Exercise instructions >> Looking through the records below, please work out how many lines contain "left". Give only that number.

Exercise materials section start

(** A cache whose list is empty and that gets a frame: all slots of the frame are free. *)
Lemma grow_cache c mem S L k f :
  geometry !! k = Some (obj_size c, slab_align c) → cache_ok c mem S L [] → frame_ok f → f ∉ S → (∀ g, g ∈ S → frame_ok g) →
  ∃ c' mem', carve SLOTS_MAX (align_up (Z.max (obj_size c) 8) (slab_align c)) (align_up f (slab_align c)) (add64 f PAGE_SIZE) c mem
      = Ret (c', mem') ∧ obj_size c' = obj_size c ∧ slab_align c' = slab_align c ∧
    cache_ok c' mem' ({[f]} ∪ S) L (reverse (slots (obj_size c) f (Z.to_nat (PAGE_SIZE / obj_size c)))) ∧
    (∀ a, a ∉ slots (obj_size c) f (Z.to_nat (PAGE_SIZE / obj_size c)) → mem' !! a = mem !! a).
Proof.
  intros Hg Hc Hf HfS HS. destruct (geometry_facts _ _ _ Hg) as (Ho & Hal & _ & Eo). rewrite Eo, align_up_frame by done.
  destruct (geom_count _ Ho) as (Hp & Hn & Hmax). pose proof Hf as (H0 & Hm & Hu). set (n := Z.to_nat (PAGE_SIZE / obj_size c)) in *.
  rewrite add64_small by (clear -Hu H0; unfold PAGE_SIZE in *; lia). rewrite <- Hn.
  destruct (carve_spec (obj_size c) n SLOTS_MAX f c mem) as (c' & mem' & E & E1 & E2 & HFL & Hout); [lia|lia|done|rewrite Hn; clear -Hu Hp; unfold PAGE_SIZE in *; lia|].
  exists c', mem'. split; [done|]. split; [done|]. split; [done|]. split; [|done].
  assert (Hslot : ∀ x, x ∈ slots (obj_size c) f n → ¬ is_slot (obj_size c) S x).
  { intros x Hx (g & Hg' & Hxg). pose proof (slot_bounds _ _ _ Ho Hx). pose proof (slot_bounds _ _ _ Ho Hxg).
    destruct (HS g Hg') as (_ & Hgm & _). assert (f ≠ g) by (intros ->; done).
    destruct (frames_apart f g); [done..|lia|lia]. }
  destruct Hc as [Hc _ _ Hsl]. split.
  - rewrite <- (app_nil_r (reverse _)). apply HFL; [done|]. by intros x Hx%not_elem_of_nil.
  - rewrite reverse_Permutation. clear -Hp. revert f. induction n as [|n IH]; intros f; cbn [slots]; [constructor|].
    constructor; [|apply IH]. intros (i & Hi & Hx)%elem_of_slots. nia.
  - intros x Hx HL. rewrite elem_of_reverse in Hx. apply (Hslot x Hx), Hsl. by right.
  - intros x. rewrite elem_of_reverse, E1. split.
    + intros [Hx|HL]; [exists f; split; [by apply elem_of_union_l, elem_of_singleton|done]|].
      destruct (proj1 (Hsl x) (or_intror HL)) as (g & Hg' & Hx). exists g. split; [by apply elem_of_union_r|done].
    + intros (g & Hg' & Hx). apply elem_of_union in Hg' as [Hg'%elem_of_singleton|Hg']; [subst g; by left|].
      right. destruct (proj2 (Hsl x)) as [H|H]; [by exists g|by apply not_elem_of_nil in H|done].
Qed.

(** Allocation always returns: null when the list is empty and no frame is left, or an
    object that was not live. *)
Lemma alloc_slab_spec size k s live :
  slabs_ok s live → cache_for size = Some k →
  ∃ p s', alloc_slab size s = Ret (p, s') ∧
    ((p = 0 ∧ slabs_ok s' live ∧ ∃ O, fa_rep (slab_frames (slab_state s)) ∅ O) ∨ (p ≠ 0 ∧ p ∉ live k ∧ slabs_ok s' (<[k := {[p]} ∪ live k]> live))).
Proof.
  intros (Ss & FLs & F & O & Hw) Hk. unfold alloc_slab. rewrite Hk.
  destruct (lookup_lt_is_Some_2 (caches s) k) as [c Ec].
  { rewrite (w_len _ _ _ _ _ _ Hw). unfold cache_for in Hk. repeat case_decide; simplify_eq; lia. }
  unfold index. rewrite Ec. cbn [res_bind]. destruct (w_cache _ _ _ _ _ _ Hw k c Ec) as [Gk Ck].
  pose proof (w_rep _ _ _ _ _ _ Hw) as Hr. unfold slab_alloc.
  destruct (FLs k) as [|x FL] eqn:EFL.
  - pose proof (ck_chain _ _ _ _ _ Ck) as H0. cbn in H0. rewrite decide_True by done. unfold grow.
    destruct (fa_alloc_spec _ _ _ Hr) as [[E ->]|(f & a' & E & Hf & Hr')]; rewrite E; cbn [res_bind negb].
    { exists 0, (mkSlabs (<[k := c]> (caches s)) (slab_state s)). split; [by destruct (slab_state s)|]. left. split; [done|].
      rewrite list_insert_id by done. split; [|by exists O]. exists Ss, FLs, ∅, O. by destruct s. }
    assert (HfO : f ∉ O) by (pose proof (fa_disjoint _ _ _ Hr) as Hd; clear -Hd Hf; set_solver).
    assert (Hfok : frame_ok f).
    { destruct (fa_aligned _ _ _ f Hr' ltac:(by apply elem_of_union_l, elem_of_singleton)). split_and!; [done..|].
      apply (w_high _ _ _ _ _ _ Hw). by apply elem_of_union_l. }
    assert (HfS : ∀ j, f ∉ Ss j) by (intros j HfS; by apply HfO, (w_own _ _ _ _ _ _ Hw j)).
    destruct (grow_cache c (slab_mem (slab_state s)) (Ss k) (live k) k f Gk Ck Hfok (HfS k)) as (c' & mem' & E' & E1 & E2 & Ck' & Hout);
      [by intros g; eapply world_frames|].
    rewrite E'. cbn [res_bind negb slab_mem slab_frames].
    set (FL := reverse _) in Ck'. destruct FL as [|x FL'] eqn:EL.
    { exfalso. apply (f_equal length) in EL. unfold FL in EL. rewrite length_reverse in EL. destruct (geometry_facts _ _ _ Gk) as (Ho & _).
      destruct Ho as [Ho|[Ho|[Ho|Ho]]]; rewrite Ho in EL; vm_compute in EL; discriminate EL. }
    destruct (cache_pop _ _ _ _ _ _ (slab_total c') (add64 (in_use c') 1) Ck') as (Ex & Hx0 & HxL & Ck2). rewrite Ex.
    eexists x, _. split; [done|]. right. split; [done|]. split; [done|].
    exists (<[k := {[f]} ∪ Ss k]> Ss), (<[k := FL']> FLs), (F ∖ {[f]}), ({[f]} ∪ O).
    apply (world_update s live Ss FLs F O k c _ mem' a'); [done|done|cbn; by rewrite E1, E2|done|done|clear -Hf; set_solver|apply union_subseteq_r| | |].
    + apply union_mono_l, (w_own _ _ _ _ _ _ Hw k).
    + intros j Hj. pose proof (w_disj _ _ _ _ _ _ Hw k j (not_eq_sym Hj)) as Hd. pose proof (HfS j) as Hn. clear -Hd Hn. set_solver.
    + intros j cj y Hj Hcj Hy. apply Hout. intros Hin.
      destruct (w_cache _ _ _ _ _ _ Hw j cj Hcj) as [Gj Cj].
      destruct (two_caches_apart (obj_size c) (obj_size cj) {[f]} (Ss j) y y) as [H|H];
        [by eapply obj_geom_of|by eapply obj_geom_of| |pose proof (HfS j) as Hn; clear -Hn; set_solver|exists f; split; [by apply elem_of_singleton|done]
        |apply (ck_slots _ _ _ _ _ Cj); by left| |];
        [|pose proof (geom_count _ (obj_geom_of _ _ _ Gk)); lia|pose proof (geom_count _ (obj_geom_of _ _ _ Gj)); lia].
      intros g [Hg%elem_of_singleton|Hg]%elem_of_union; [by subst g|by eapply world_frames].
  - destruct (cache_pop _ _ _ _ _ _ (slab_total c) (add64 (in_use c) 1) Ck) as (Ex & Hx0 & HxL & Ck2).
    rewrite Ex, decide_False by done. cbn [res_bind negb]. rewrite Ex. eexists x, _. split; [done|]. right. split; [done|]. split; [done|].
    exists (<[k := Ss k]> Ss), (<[k := FL]> FLs), F, O. destruct (slab_state s) as [mem a] eqn:Es. cbn [slab_mem slab_frames] in *.
    apply (world_update s live Ss FLs F O k c); rewrite ?Es; try done.
    + apply (w_own _ _ _ _ _ _ Hw).
    + intros j Hj. apply (w_disj _ _ _ _ _ _ Hw). done.
Qed.

Lemma cache_for_lt size k : cache_for size = Some k → (k < 4)%nat.
Proof. unfold cache_for. repeat case_decide; intros; simplify_eq; lia. Qed.

Lemma slot_nonzero s live Ss FLs F O k o x : world_ok s live Ss FLs F O → obj_geom o → is_slot o (Ss k) x → x ≠ 0.
Proof.
  intros Hw Ho (f & Hf & Hx). destruct (world_frames _ _ _ _ _ _ k f Hw Hf) as (H0 & _). pose proof (slot_bounds _ _ _ Ho Hx). lia.
Qed.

Exercise materials section end

The answer >> 4